Stored dataset items:
(** X9: [next] then [prev], before the last question, gives the state back. *)
Theorem next_prev_identity (st : AppState) (now : Z) :
  (currentQuestionIndex (quizState st) + 1 < length (questions (quizState st)))%nat ->
  handlePrevQuestion (handleNextQuestion now st) = st.
Proof.
  intros H. rewrite handleNextQuestion_inside by exact H.
  rewrite handlePrevQuestion_withIndex, withIndex_withIndex. simpl.
  replace (currentQuestionIndex (quizState st) + 1 - 1)%nat
    with (currentQuestionIndex (quizState st)) by lia.
  apply withIndex_same.
Qed.

Lemma next_prev_identity_witness :
  let st := inProgress [mcQuestion None; mcQuestion None] [AnsNumber 0; AnsNumber 1] 0 in
  handlePrevQuestion (handleNextQuestion 4 st) = st.
Proof.
  apply (next_prev_identity
           (inProgress [mcQuestion None; mcQuestion None] [AnsNumber 0; AnsNumber 1] 0) 4).
  simpl. lia.
Defined.

End Navigation.

Section Reachable.

Lemma arraySet_cons_S {A : Type} (hole x v : A) (a : list A) (i : nat) :
  arraySet hole (x :: a) (S i) v = x :: arraySet hole a i v.
Proof.
  unfold arraySet. cbn [length].
  change (S i <? S (length a))%nat with (i <? length a)%nat.
  destruct (i <? length a)%nat; reflexivity.
Qed.

Lemma Forall2_arraySet {A B : Type} (P : A -> B -> Prop) (hole v : B)
    (xs : list A) (ys : list B) (i : nat) (x : A) :
  Forall2 P xs ys -> nth_error xs i = Some x -> P x v ->
  Forall2 P xs (arraySet hole ys i v).
Proof.
  intros HF. revert i. induction HF as [|x0 y0 xs ys Hxy HF IH]; intros i Hnth Hv.
  - destruct i; discriminate Hnth.
  - destruct i as [|i].
    + injection Hnth as ->. unfold arraySet. simpl. now constructor.
    + rewrite arraySet_cons_S. constructor; [exact Hxy|]. now apply IH.
Qed.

● **WORK INSTRUCTION**
Retype exactly, and only, the lines above from the one where "End Navigation." occurs up to and including the one where "(hole v : B)" occurs.

● **SOLUTION**
End Navigation.

Section Reachable.

Lemma arraySet_cons_S {A : Type} (hole x v : A) (a : list A) (i : nat) :
  arraySet hole (x :: a) (S i) v = x :: arraySet hole a i v.
Proof.
  unfold arraySet. cbn [length].
  change (S i <? S (length a))%nat with (i <? length a)%nat.
  destruct (i <? length a)%nat; reflexivity.
Qed.

Lemma Forall2_arraySet {A B : Type} (P : A -> B -> Prop) (hole v : B)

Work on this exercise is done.